ONTARIO SUPERIOR COURT OF JUSTICE
BROCKVILLE COURT FILE NO.: 11-0621
DATE: 2012/02/13
BETWEEN:
MARY LOU MASSEY Applicant – and – MICHAEL ARCHIE MASSEY Respondent
Elizabeth M. Osborne, for the Applicant
Clinton H. Culic, for the Respondent
HEARD: By Written Submissions
DECISION AS TO COSTS
KERSHMAN J.
[ 1 ] The Applicant brought a motion for spousal support. The Respondent brought a cross‑motion for the release of monies from the sale proceeds of the matrimonial home to each party.
[ 2 ] The Applicant served an Offer to Settle dated December 7, 2011 offering to settle the claims made in her own motion. That Notice of Motion sought only spousal support but did not include relief for the release of monies from the sale of the matrimonial home. The Offer to Settle of the Applicant included a term that $10,000.00 would be released to each party from the sale proceeds of the matrimonial home.
[ 3 ] The Respondent served its own Offer to Settle dated December 7, 2011 offering to settle his motion only by way of each party receiving $10,000.00 from the sale of the matrimonial home.
[ 4 ] The Applicant argues that since the decision made by the Court on December 13, 2011 was equal to her Offer to Settle that costs should be awarded on a substantial indemnity basis and payable forthwith. The amount claimed is $1,879.36 inclusive of disbursements and HST.
[ 5 ] The Respondent argues that had its Offer to Settle been accepted by the Applicant, there would have been no need to argue the cross‑motion and that those costs were effectively thrown away.

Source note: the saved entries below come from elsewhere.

(** A positive number is rounded up by at most one part in [2 ^ 52]. *)
Lemma binary_round_aux_upper mx ex :
  prec ≤ Zdigits2 mx → 0 < mx → emin prec emax + prec ≤ Zdigits2 mx + ex → Zdigits2 mx + ex ≤ emax - prec →
  match binary_round_aux prec emax false mx ex loc_Exact with
  | S754_finite false m e => ex ≤ e ∧ Z.pos m * 2 ^ (e - ex) * 2 ^ 52 ≤ mx * (2 ^ 52 + 1)
  | _ => False
  end.
Proof.
  intros Hd Hm Hmin Hmax.
  pose proof (binary_round_aux_above mx ex loc_Exact (Zdigits2 mx + ex) Hm ltac:(lia) Hmin Hmax) as Ha.
  revert Ha. unfold binary_round_aux. pose proof (shr_fexp_div mx ex Hm Hmin) as H1. cbv zeta in H1.
  pose proof (shr_fexp_normal mx ex loc_Exact Hm Hmin) as N1.
  destruct (shr_fexp prec emax mx ex loc_Exact) as [mrs1 e1]. destruct H1 as (Hm1 & He1 & Hx1). destruct N1 as [P1 D1].
  set (k := Z.max 0 (Zdigits2 mx - prec)) in *. set (m1 := round_nearest_even _ _).
  assert (shr_m mrs1 ≤ m1 ≤ shr_m mrs1 + (if decide (k = 0) then 0 else 1)) as Hr.
  { unfold m1, round_nearest_even. case_decide as Ek; [rewrite (Hx1 Ek); lia|].
    destruct (loc_of_shr_record mrs1) as [|[]]; [lia| |lia..]. destruct (Z.even _); lia. }
  pose proof (digits2_mono (shr_m mrs1) m1 ltac:(lia)) as Hd1.
  pose proof (shr_fexp_div m1 e1 ltac:(lia) ltac:(lia)) as H2. cbv zeta in H2.
  destruct (shr_fexp prec emax m1 e1 loc_Exact) as [mrs2 e2]. destruct H2 as (Hm2 & He2 & _).
  set (k2 := Z.max 0 (Zdigits2 m1 - prec)) in *.
  destruct (shr_m mrs2) as [|p|p] eqn:Ep; [done| |done]. destruct (_ <=? _); [|done]. intros _.
  assert (0 ≤ k ∧ 0 ≤ k2) as [Hk Hk2] by (unfold k, k2; lia). split; [lia|].
  replace (e2 - ex) with (k2 + k) by lia. rewrite Z.pow_add_r by lia.
  pose proof (Z.pow_pos_nonneg 2 k ltac:(lia) Hk). pose proof (Z.pow_pos_nonneg 2 k2 ltac:(lia) Hk2).
  pose proof (Z.mul_div_le m1 (2 ^ k2) ltac:(lia)). pose proof (Z.mul_div_le mx (2 ^ k) ltac:(lia)).
  assert (Z.pos p * (2 ^ k2 * 2 ^ k) ≤ m1 * 2 ^ k) as Hp by nia.
  destruct (decide (k = 0)) as [Ek|Ek].
  - rewrite Ek in *. change (2 ^ 0) with 1 in *. nia.
  - assert (2 ^ k * 2 ^ 52 ≤ mx) as Hu.
    { rewrite <-Z.pow_add_r by lia. replace (k + 52) with (Zdigits2 mx - 1) by (unfold k, prec in *; lia).
      by apply digits2_range. }
    assert (m1 * 2 ^ k ≤ mx + 2 ^ k) by nia. nia.
Qed.
(* ===== verification/Workers.v ===== *)
(** * The two-thread programs (examples/02_concurrency_and_routing/01,
      examples/03_resilience_and_control/02 and 03)

    Instances of Channel.v: the telemetry bus, the heartbeat and the graceful
    drain.  Each gives the local machine of its producer thread and the
    sentinel of its consumer; the theorems hold for every interleaving of the
    two threads, over any pool and any conduit with enough room. *)

From Stdlib Require Import String SpecFloat.
From S2P Require Import Prelude EventPtr Interfaces Pool Conduit Double Stages Channel.

Local Open Scope Z_scope.

(** ** 03_graceful_drain.cpp *)

Module Drain.

Record work_event := Work { id : Z; is_poison_pill : bool }.

Definition pill : work_event := Work (-1) true.

(** The main thread: at the test of the loop, at the push, at the test of the
    counter, at the push of the pill, at the join. *)
Inductive phase := Test | Push | Check | PushPill | Join.

Record main_thread := Main {
  event_counter : Z;
  global_shutdown_requested : bool;
  at_ : phase }.

Definition main_start : main_thread := Main 0 false Test.

(** The event of the push the thread is at. *)
Definition produce (m : main_thread) : option work_event :=
  match at_ m with
  | Push => Some (Work (event_counter m) false)
  | PushPill => Some pill
  | _ => None
  end.

(** After the push: the counter was incremented with the argument; the pill is
    pushed until it is accepted. *)
Definition advance (m : main_thread) (accepted : bool) : main_thread :=
  match at_ m with
  | Push => Main (event_counter m + 1) (global_shutdown_requested m) Check
  | PushPill => if accepted then Main (event_counter m) (global_shutdown_requested m) Join else m
  | _ => m
  end.

(** The other steps: 0 is the test of the loop, 1 the test of the counter, 2
    the signal handler. *)
Definition other (n : Z) (m : main_thread) : option main_thread :=
  match at_ m with
  | Test => if n =? 0 then
              Some (Main (event_counter m) (global_shutdown_requested m)
                      (if global_shutdown_requested m then PushPill else Push))
            else if n =? 2 then Some (Main (event_counter m) true Test) else None
  | Check => if n =? 1 then
               Some (Main (event_counter m)
                       (if event_counter m =? 50 then true else global_shutdown_requested m) Test)
             else if n =? 2 then Some (Main (event_counter m) true Check) else None
  | p => if n =? 2 then Some (Main (event_counter m) true p) else None
  end.

(** The worker counts until it meets the pill. *)
Definition stop (e : work_event) : bool := is_poison_pill e.
Definition processed (got : list work_event) : nat := length (List.filter (λ e, negb (is_poison_pill e)) got).

(** *** The events of a run *)

Definition works (n : Z) : list work_event := (λ i, Work i false) <$> seqZ 0 n.

Definition wf (m : main_thread) : Prop :=
  0 ≤ event_counter m ≤ 50 ∧
  match at_ m with
  | Test => event_counter m = 50 → global_shutdown_requested m = true
  | Push => event_counter m < 50
  | _ => True
  end.

Definition budget (m : main_thread) : nat :=
  match at_ m with
  | PushPill => 1
  | Join => 0
  | _ => Z.to_nat (50 - event_counter m) + 1
  end.
(** C16: Dispatching an event of class [E], as its declaration reads.  When the
    templates instantiate (the base types named by [base_types], looked up through
    the base classes, are unambiguous bases), the dispatch makes exactly the
    calls for which overload resolution finds an [on] in the class of the
    handler: handler by handler, the base types first and [E] itself last.
    Every call gets a pointer to the one subobject of its class inside the
    event (handlers that fail on any other pointer behave the same), provided
    that no handler exchanges the event for another one. *)
Theorem class_dispatch_typed E t hs ev w :
  dispatch_type E = Some t → ep_bool ev = true →
  Forall (keeps_pointer (cls_id E)) (handler_of <$> hs) →
  Forall (λ c, ptr_ ev + c.2 ≠ nullptr) (linear 0 t) →
  dispatch (handler_of <$> hs) t ev w
    = ('(_, ev', w') ← deliver (cls_id E) (real_calls hs t) ev w; Some (ev', w')) ∧
  dispatch (guarded (at_subobject E (ptr_ ev)) <$> (handler_of <$> hs)) t ev w
    = dispatch (handler_of <$> hs) t ev w ∧
  ∃ l, linear 0 t = l ++ [(cls_id E, 0)].
Proof.
  intros Ht Hb Hhs Hoff. destruct (dispatch_type_spec E t Ht) as (Hid & Hpl & Hl). rewrite <-Hid in *.
  split_and!; [| |done].
  - unfold dispatch. rewrite Hb. cbn [negb]. by rewrite dispatch_all_deliver, deliver_real.
  - apply dispatch_guarded; [done|]. eapply Forall_impl; [exact Hpl|]. intros [id off] Hbo. cbn in Hbo |- *. split.
    + intros ->. rewrite Hid in Hbo. by apply base_offset_self in Hbo.
    + intros ev' Hp. unfold at_subobject. apply bool_decide_eq_true. rewrite Hp, Hbo. f_equal. lia.
Qed.

End handlers.

(** ** Consequences of the language rules *)

(** [on] functions by value or by [&&] are never called. *)
Lemma chosen_by_reference ds E d :
  chosen ds E = Some d → d ∈ ds ∧ on_accepts d E = true ∧ (on_pass d = LRef ∨ on_pass d = ConstLRef).
Proof.
  unfold chosen. destruct (best _) as [b|] eqn:Hb; [|done]. cbn. apply best_spec in Hb as (i & Hi & _).
  apply list_elem_of_lookup_2, list_elem_of_In, filter_In in Hi as [Hin Hv]. apply list_elem_of_In in Hin.
  unfold viable in Hv. apply andb_true_iff in Hv as [Ha Hp].
  destruct (on_pass b) eqn:Ep; try done; intros [= <-]; rewrite Ep; auto.
Qed.

(** With an [on] of the class for [E] by [&], and all others templates or by
    [const &], the former is called. *)
Lemma exact_on_chosen ds E i d :
  ds !! i = Some d → on_pass d = LRef → on_template d = false → on_accepts d E = true →
  (∀ j b, ds !! j = Some b → j ≠ i → on_accepts b E = true →
     on_pass b = ConstLRef ∨ on_pass b = RRef ∨ (on_pass b = LRef ∧ on_template b = true)) →
  chosen ds E = Some d.
Proof.
  intros Hi Hp Ht Ha Hothers. unfold chosen.
  assert (best (List.filter (viable E) ds) = Some d) as ->; [|cbn; by rewrite Hp].
  apply best_spec. revert i Hi Hothers.
  induction ds as [|x ds IH]; intros i Hi Hothers; [done|].
  assert (∀ b, b ∈ List.filter (viable E) ds → ∃ j, ds !! j = Some b ∧ viable E b = true) as Hf.
  { intros b Hb. apply list_elem_of_In, filter_In in Hb as [Hin Hv]. apply list_elem_of_In in Hin.
    apply list_elem_of_lookup in Hin as [j Hj]. eauto. }
  assert (∀ j b, (x :: ds) !! j = Some b → j ≠ i → viable E b = true → better d b = true) as Hbetter.
  { intros j b Hj Hne Hv. unfold viable in Hv. apply andb_true_iff in Hv as [Hav Hpv].
    unfold better, better_conversion. rewrite Hp, Ht.
    destruct (Hothers j b Hj Hne Hav) as [-> | [Hr | [-> ->]]]; [done| |done]. by rewrite Hr in Hpv. }
  destruct i as [|i].
  - injection Hi as ->. exists 0%nat. cbn. assert (viable E d = true) as -> by (unfold viable; by rewrite Ha, Hp).
    split; [done|]. apply beats_spec. intros [|j] b Hj Hne; [done|]. cbn in Hj.
    destruct (Hf b) as (k & Hk & Hv); [by eapply list_elem_of_lookup_2|]. by apply (Hbetter (S k) b).
  - cbn in Hi. destruct (IH i Hi) as (k & Hk & Hb).
    { intros j b Hj Hne. apply (Hothers (S j) b Hj). lia. }
    cbn. destruct (viable E x) eqn:Hvx; [|by exists k]. exists (S k). split; [done|].
    apply beats_spec. intros [|j] b Hj Hne; cbn in Hj.
    + injection Hj as <-. by apply (Hbetter 0%nat x).
    + rewrite beats_spec in Hb. apply (Hb j b Hj). lia.
Qed.

(** A class without a [base_types] of its own takes that of its only base: the
    handlers of the base itself are not offered the event. *)
Lemma derived_inherits_base_types E id o b : visit E (Cls id [(o, b)] None) = visit E b.
Proof. cbn. by destruct (visit E b). Qed.

(** Two bases that declare [base_types] make the name ambiguous: only handlers
    of the event's own class are called. *)
Lemma two_extends_own_class_only id o1 i1 bs1 o2 i2 bs2 t :
  i1 ≠ i2 → dispatch_type (Cls id [(o1, extends i1 bs1); (o2, extends i2 bs2)] None) = Some t →
  linear 0 t = [(id, 0)].
Proof.
  intros Hne. unfold dispatch_type, dispatch_plan. unfold extends. set (E := Cls _ _ _).
  cbn [visit E]. fold E. cbn [merge]. rewrite (proj2 (Z.eqb_neq _ _)) by done. unfold node.
  destruct (base_offset E (cls_id E)) as [o|]; [|done]. cbn. by intros [= <-].
Qed.

(** ** The hierarchy of tests/test_hierarchical_dispatch_chain.cpp *)

Definition network_frame : cls := Cls 1 [] None.
Definition transport_packet : cls := Cls 3 [(0, extends 2 [(0, network_frame)])] None.
Definition security_alert : cls :=
  Cls 6 [(0, extends 5 [(0, allocated_event 4); (0, transport_packet)])] None.

(** [forensics_engine]: frames traced, packets inspected, alerts processed. *)
Definition forensics_engine : handler_class :=
  let on T := On ConstLRef (Z.eqb T) false in
  HandlerClass [on 1; on 3; on 6] (λ _ E,
    OnVoid (λ ev '(f, p, a), Some (ev, (if E =? 1 then f + 1 else f, if E =? 3 then p + 1 else p,
                                        if E =? 6 then a + 1 else a)))).

Example security_alert_order :
  linear 0 <$> dispatch_type security_alert = Some [(4, 0); (1, 0); (3, 0); (6, 0)].
Proof. reflexivity. Qed.

Lemma class_dispatch_typed_witness :
  ∃ t, dispatch_type security_alert = Some t ∧
  dispatch [handler_of forensics_engine] t (ep_make 4096 (λ _ _ w, Some w) 0) (0, 0, 0)
    = Some (ep_make 4096 (λ _ _ w, Some w) 0, (1, 1, 1)) ∧
  dispatch [guarded (at_subobject security_alert 4096) (handler_of forensics_engine)] t
      (ep_make 4096 (λ _ _ w, Some w) 0) (0, 0, 0)
    = Some (ep_make 4096 (λ _ _ w, Some w) 0, (1, 1, 1)).
Proof.
  destruct (dispatch_type security_alert) as [t|] eqn:Et; [|by vm_compute in Et].
  exists t. split; [done|].
  destruct (class_dispatch_typed security_alert t [forensics_engine]
              (ep_make 4096 (λ _ _ w, Some w) 0) (0, 0, 0) Et) as (H1 & H2 & _).
  - done.
  - apply Forall_cons. split; [|constructor].
    apply (const_keeps _ _ (On ConstLRef (Z.eqb 6) false)); reflexivity.
  - vm_compute in Et. injection Et as <-. repeat constructor; done.
  - vm_compute in Et. injection Et as <-. split; [etransitivity; [exact H1|reflexivity]|].
    etransitivity; [exact H2|]. etransitivity; [exact H1|reflexivity].
Defined.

As a result, the Respondent submits that the Applicant’s costs should be reduced by at least 50 percent.
Analysis
[ 6 ] Neither party accepted the other party’s Offer to Settle.

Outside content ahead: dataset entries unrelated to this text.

(* ===== verification/FineChannel.v ===== *)
(** * The two-thread programs at the grain of memory accesses

    Channel.v lets the two threads of a program call [push] and [pop] as single
    steps.  Here the conduit between them is the one of ConduitConcurrent.v: the
    calls are split at every access to the indices and slots, the threads
    interleave between the accesses, and a load of the other thread's index may
    return any message that is not older than the last one seen.

    The events themselves are plain memory too: the producer constructs an
    event before its push, the consumer reads it after its pop, and nothing but
    the release store and acquire load of [write_idx_] orders the two.  Each
    event is stamped with the slot write that follows its construction; a read
    by a consumer whose clock has not reached the stamp is a data race.  (The
    reuse of a cell is ordered by the pool, see PoolClient.v.)

    The refinement shows that a program that fits its conduit behaves at this
    grain exactly as with calls in one step, so the results of Workers.v carry
    over.  Up to there the calls on the pool are single steps of an [Allocator];
    section [fine_client] makes the program a client of the pool of PoolWeak.v,
    whose calls are split too, and Module DrainMT is the graceful drain over
    it. *)

From Stdlib Require Import String.
From S2P Require Import Prelude EventPtr Interfaces Pool PoolConcurrent PoolWeak PoolClient Conduit ConduitConcurrent Double Stages Channel Workers.
Import PoolWeak.PoolWeak ConduitMT.

Local Open Scope Z_scope.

[ 7 ] The difference between the two Offers to Settle is that the Respondent in his Offer to Settle only offered to settle his cross‑motion while the Applicant purports to offer to settle her motion including settling for relief not included in her Notice of Motion, being the release of a portion of the proceeds of sale from the matrimonial home.
[ 8 ] In the Court’s view, the Respondent did not have the ability to cherry pick and choose to accept only part of the Applicant’s Offer to Settle dealing with the sale proceeds of the matrimonial home. He had to accept the Applicant’s Offer to Settle in its entirety, which the Respondent was not prepared to do.

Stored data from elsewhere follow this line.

(* ===== verification/NetConcurrent.v ===== *)
(** * The networked conduit between two threads
      (include/conduit/net/networked_conduit.hpp)

    A producer thread runs [push]; the thread of the node runtime polls: it runs
    [poll_tx], may find the connection dead in [poll_rx], and binds new sockets
    from its callback.  Between them lie the ring of frames and the two
    counters [tx_head_] and [tx_tail_], read and written with the memory orders
    of the source; the steps are the single accesses, as in
    ConduitConcurrent.v.

    Each counter has its modification order, and a load of the other thread's
    counter may return any message from the last one seen on.  The value of a
    message says what happens before it: the writes of the frames below
    [tx_head_], the reads of the frames below [tx_tail_].  The frames are plain
    memory; an access that is not ordered after the last conflicting one sets
    [race].  [is_dead_] only makes [push] refuse, at any time. *)

From S2P Require Import Prelude Ring EventPtr NetConduit.

Local Open Scope Z_scope.

Module NetMT.

Inductive ppc :=
  | PIdle
  | PLoaded (payload : list Z) (head : Z)    (* tx_head_ loaded (relaxed) *)
  | PChecked (payload : list Z) (head : Z)   (* room: the frame may be written *)
  | PStored (payload : list Z) (head : Z).   (* frame written *)

Inductive cpc :=
  | CIdle
  | CLoaded (tail : Z)            (* tx_tail_ loaded (relaxed) *)
  | CLoop (tail head : Z)         (* in the loop of poll_tx *)
  | CDone (tail : Z).             (* past the loop *)

Record state := State {
  slots : list (list Z);          (* tx_ring_ *)
  hlog : list Z;                  (* modification order of tx_head_ *)
  tlog : list Z;                  (* modification order of tx_tail_ *)
  prod : ppc;
  pview : nat;                    (* newest message of tx_tail_ the producer saw *)
  pseen : Z;                      (* frames whose reads happen before *)
  cons : cpc;
  cview : nat;                    (* newest message of tx_head_ the poller saw *)
  cseen : Z;                      (* frames whose writes happen before *)
  offset : nat;                   (* tx_inflight_offset_ *)
  dead : bool;                    (* is_dead_, as the poller set it *)
  wclk : list Z;                  (* per slot: 1 + number of the frame last written *)
  rclk : list Z;                  (* per slot: 1 + number of the frame last read *)
  race : bool;
  payloads : list (list Z);       (* events whose push answered true *)
  pushed : list (list Z);         (* their frames *)
  base : nat;                     (* first frame of this connection *)
  wire : list Z;                  (* bytes sent on this connection *)
  past : list (nat * list Z) }.   (* the same for the connections that died *)

Inductive label :=
  | PStart (payload : list Z)     (* push(ev): not dead, load tx_head_ *)
  | PCheck (j : nat)              (* load tx_tail_ (acquire), test for room *)
  | PWrite                        (* fill the frame *)
  | PPublish                      (* tx_head_.store(head + 1, release) *)
  | CStart                        (* poll_tx(): not dead, load tx_tail_ *)
  | CCheck (j : nat)              (* load tx_head_ (acquire) *)
  | CSend (k : nat)               (* send takes k + 1 bytes or all *)
  | CStop                         (* nothing left, or EWOULDBLOCK *)
  | CFail                         (* another error: mark_dead() *)
  | CPublish                      (* tx_tail_.store(tail, release) *)
  | CDie                          (* poll_rx(): mark_dead() *)
  | CBind.                        (* bind_socket(fd), in on_dead *)

Section steps.
Context (TYPE_ID : Z) (sizeof_T : nat) (Capacity : Z).

Abbreviation FS := (FRAME_SIZE sizeof_T).
Definition slot (x : Z) : Z := Z.land x (MASK Capacity).

Definition start (ring : list (list Z)) : state :=
  State ring [0] [0] PIdle 0 0 CIdle 0 0 0 true
    (replicate (Z.to_nat Capacity) 0) (replicate (Z.to_nat Capacity) 0) false [] [] 0 [] [].

Definition set_prod (p : ppc) (j : nat) (v : Z) (s : state) : state :=
  State (slots s) (hlog s) (tlog s) p j v (cons s) (cview s) (cseen s) (offset s) (dead s) (wclk s) (rclk s)
    (race s) (payloads s) (pushed s) (base s) (wire s) (past s).

Definition set_cons (c : cpc) (j : nat) (v : Z) (s : state) : state :=
  State (slots s) (hlog s) (tlog s) (prod s) (pview s) (pseen s) c j v (offset s) (dead s) (wclk s) (rclk s)
    (race s) (payloads s) (pushed s) (base s) (wire s) (past s).

(** [mark_dead()] in a poll that has reached frame [tail]. *)
Definition die (c : cpc) (tail : Z) (s : state) : state :=
  State (slots s) (hlog s) (tlog s) (prod s) (pview s) (pseen s) c (cview s) (cseen s) 0 true (wclk s) (rclk s)
    (race s) (payloads s) (pushed s) (Z.to_nat tail) [] (past s ++ [(base s, wire s)]).

Definition step (l : label) (s : state) : option state :=
  match l with
  | PStart payload =>
      match prod s, last (hlog s) with
      | PIdle, Some head => Some (set_prod (PLoaded payload head) (pview s) (pseen s) s)
      | _, _ => None
      end
  | PCheck j =>
      match prod s with
      | PLoaded payload head =>
          if (j <? pview s)%nat then None else
          tail ← tlog s !! j;
          Some (set_prod (if Capacity <=? u64 (head - tail) then PIdle else PChecked payload head)
                  j (Z.max (pseen s) tail) s)
      | _ => None
      end
  | PWrite =>
      match prod s with
      | PChecked payload head =>
          old ← zget (slots s) (slot head);
          ring ← zset (slots s) (slot head) (fill_frame TYPE_ID sizeof_T payload old);
          lastread ← zget (rclk s) (slot head);
          clk ← zset (wclk s) (slot head) (head + 1);
          Some (State ring (hlog s) (tlog s) (PStored payload head) (pview s) (pseen s) (cons s) (cview s) (cseen s)
                  (offset s) (dead s) clk (rclk s) (race s || negb (lastread <=? pseen s)) (payloads s) (pushed s)
                  (base s) (wire s) (past s))
      | _ => None
      end
  | PPublish =>
      match prod s with
      | PStored payload head =>
          frame ← zget (slots s) (slot head);
          Some (State (slots s) (hlog s ++ [u64 (head + 1)]) (tlog s) PIdle (pview s) (pseen s) (cons s) (cview s)
                  (cseen s) (offset s) (dead s) (wclk s) (rclk s) (race s) (payloads s ++ [payload])
                  (pushed s ++ [frame]) (base s) (wire s) (past s))
      | _ => None
      end
  | CStart =>
      match cons s, last (tlog s) with
      | CIdle, Some tail => if dead s then None else Some (set_cons (CLoaded tail) (cview s) (cseen s) s)
      | _, _ => None
      end
  | CCheck j =>
      match cons s with
      | CLoaded tail =>
          if (j <? cview s)%nat then None else
          head ← hlog s !! j;
          Some (set_cons (CLoop tail head) j (Z.max (cseen s) head) s)
      | _ => None
      end
  | CSend k =>
      match cons s with
      | CLoop tail head =>
          if negb (tail <? head) then None else
          frame ← zget (slots s) (slot tail);
          lastwrite ← zget (wclk s) (slot tail);
          clk ← zset (rclk s) (slot tail) (tail + 1);
          let n := Nat.min (S k) (FS - offset s) in
          let sent := (offset s + n)%nat in
          let full := (sent =? FS)%nat in
          Some (State (slots s) (hlog s) (tlog s) (prod s) (pview s) (pseen s)
                  (CLoop (if full then u64 (tail + 1) else tail) head) (cview s) (cseen s)
                  (if full then 0%nat else sent) (dead s) (wclk s) clk (race s || negb (lastwrite <=? cseen s))
                  (payloads s) (pushed s) (base s) (wire s ++ take n (drop (offset s) frame)) (past s))
      | _ => None
      end
  | CStop =>
      match cons s with CLoop tail head => Some (set_cons (CDone tail) (cview s) (cseen s) s) | _ => None end
  | CFail =>
      match cons s with
      | CLoop tail head => if negb (tail <? head) then None else Some (die (CDone tail) tail s)
      | _ => None
      end
  | CPublish =>
      match cons s with
      | CDone tail =>
          Some (State (slots s) (hlog s) (tlog s ++ [tail]) (prod s) (pview s) (pseen s) CIdle (cview s) (cseen s)
                  (offset s) (dead s) (wclk s) (rclk s) (race s) (payloads s) (pushed s) (base s) (wire s) (past s))
      | _ => None
      end
  | CDie =>
      match cons s, last (tlog s) with
      | CIdle, Some tail => if dead s then None else Some (die CIdle tail s)
      | _, _ => None
      end
  | CBind =>
      match cons s with
      | CIdle =>
          if negb (dead s) then None else
          Some (State (slots s) (hlog s) (tlog s) (prod s) (pview s) (pseen s) CIdle (cview s) (cseen s)
                  (offset s) false (wclk s) (rclk s) (race s) (payloads s) (pushed s) (base s) (wire s) (past s))
      | _ => None
      end
  end.

(** The events have the size of the type, and fewer than 2^64 frames are sent. *)
Definition admissible (l : label) (s : state) : bool :=
  match l with
  | PStart payload => (length payload =? sizeof_T)%nat
  | PPublish => Z.of_nat (length (pushed s)) + 1 <? 2 ^ 64
  | _ => true
  end.

Definition tstep (s s' : state) : Prop := ∃ l, step l s = Some s' ∧ admissible l s = true.

(** ** The bytes of a connection *)

Definition sent_bytes (frames : list (list Z)) (base tail off : nat) : list Z :=
  concat (take (tail - base) (drop base frames)) ++ take off (default [] (frames !! tail)).

Lemma sent_bytes_start frames b : sent_bytes frames b b 0 = [].
Proof. unfold sent_bytes. by rewrite Nat.sub_diag. Qed.

Lemma sent_bytes_snoc frames f b t off :
  (b ≤ t ≤ length frames)%nat → (off = 0 ∨ t < length frames)%nat →
  sent_bytes (frames ++ [f]) b t off = sent_bytes frames b t off.
Proof.
  intros Hb Ho. unfold sent_bytes. rewrite drop_app_le by lia. rewrite take_app_le by (rewrite length_drop; lia).
  f_equal. destruct Ho as [->|Ht]; [done|]. by rewrite lookup_app_l.
Qed.

Lemma sent_bytes_part frames b t off n f :
  frames !! t = Some f → sent_bytes frames b t off ++ take n (drop off f) = sent_bytes frames b t (off + n).
Proof.
  intros Hf. unfold sent_bytes. rewrite Hf. cbn [default from_option id]. rewrite <-app_assoc. f_equal.
  by rewrite take_take_drop.
Qed.

Lemma sent_bytes_full frames b t f :
  (b ≤ t)%nat → frames !! t = Some f → sent_bytes frames b t (length f) = sent_bytes frames b (S t) 0.
Proof.
  intros Hb Hf. unfold sent_bytes. rewrite Hf. cbn [default from_option id]. rewrite (take_ge f) by lia.
  replace (S t - b)%nat with (S (t - b)) by lia. rewrite (take_S_r _ _ f).
  - rewrite concat_app. cbn. by rewrite !app_nil_r.
  - rewrite lookup_drop. rewrite <-Hf. f_equal. lia.
Qed.

Lemma sent_bytes_prefix frames b t off :
  (b ≤ t)%nat → sent_bytes frames b t off `prefix_of` concat (drop b frames).
Proof.
  intros Hb. unfold sent_bytes. destruct (frames !! t) as [f|] eqn:Hf; cbn [default from_option id].
  - exists (drop off f ++ concat (drop (S t) frames)). rewrite <-app_assoc, (app_assoc (take off f)), take_drop.
    rewrite <-(take_drop (t - b) (drop b frames)) at 1. rewrite concat_app. f_equal.
    rewrite drop_drop. replace (b + (t - b))%nat with t by lia. by rewrite (drop_S _ _ _ Hf).
  - rewrite take_nil, app_nil_r. exists (concat (drop (t - b) (drop b frames))). by rewrite <-concat_app, take_drop.
Qed.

[ 9 ] The Applicant could have resolved the cross‑motion by accepting the Respondent’s Offer to Settle but chose not to do so.
[ 10 ] As such, I find that the Applicant should not be entitled to a higher scale of costs in accordance with her Offer to Settle.
[ 11 ] Furthermore, in accordance with Rule 18(14) of the Family Law Rules , the Applicant would only be entitled to full recovery from the date the Offer to Settle was made to the date of the hearing of the motion. A review of the Applicant’s Costs Outline shows that approximately half the costs are incurred prior to the December 7, 2011 date.
[ 12 ] Based on the aforesaid and based on the factors set out in Rule 24(11) of the Family Law Rules , this Court fixes the costs payable by the Respondent to the Applicant at the sum of $900.00 inclusive of disbursements and HST to be paid within the next 30 days.
[ 13 ] Order accordingly.
Mr. Justice Stanley J. Kershman
Released: February 13, 2012
BROCKVILLE COURT FILE NO.: 11-0621
DATE: 2012/02/13
ONTARIO SUPERIOR COURT OF JUSTICE BETWEEN: MARY LOU MASSEY Applicant – and – MICHAEL ARCHIE MASSEY Respondent decision as to costs Kershman J.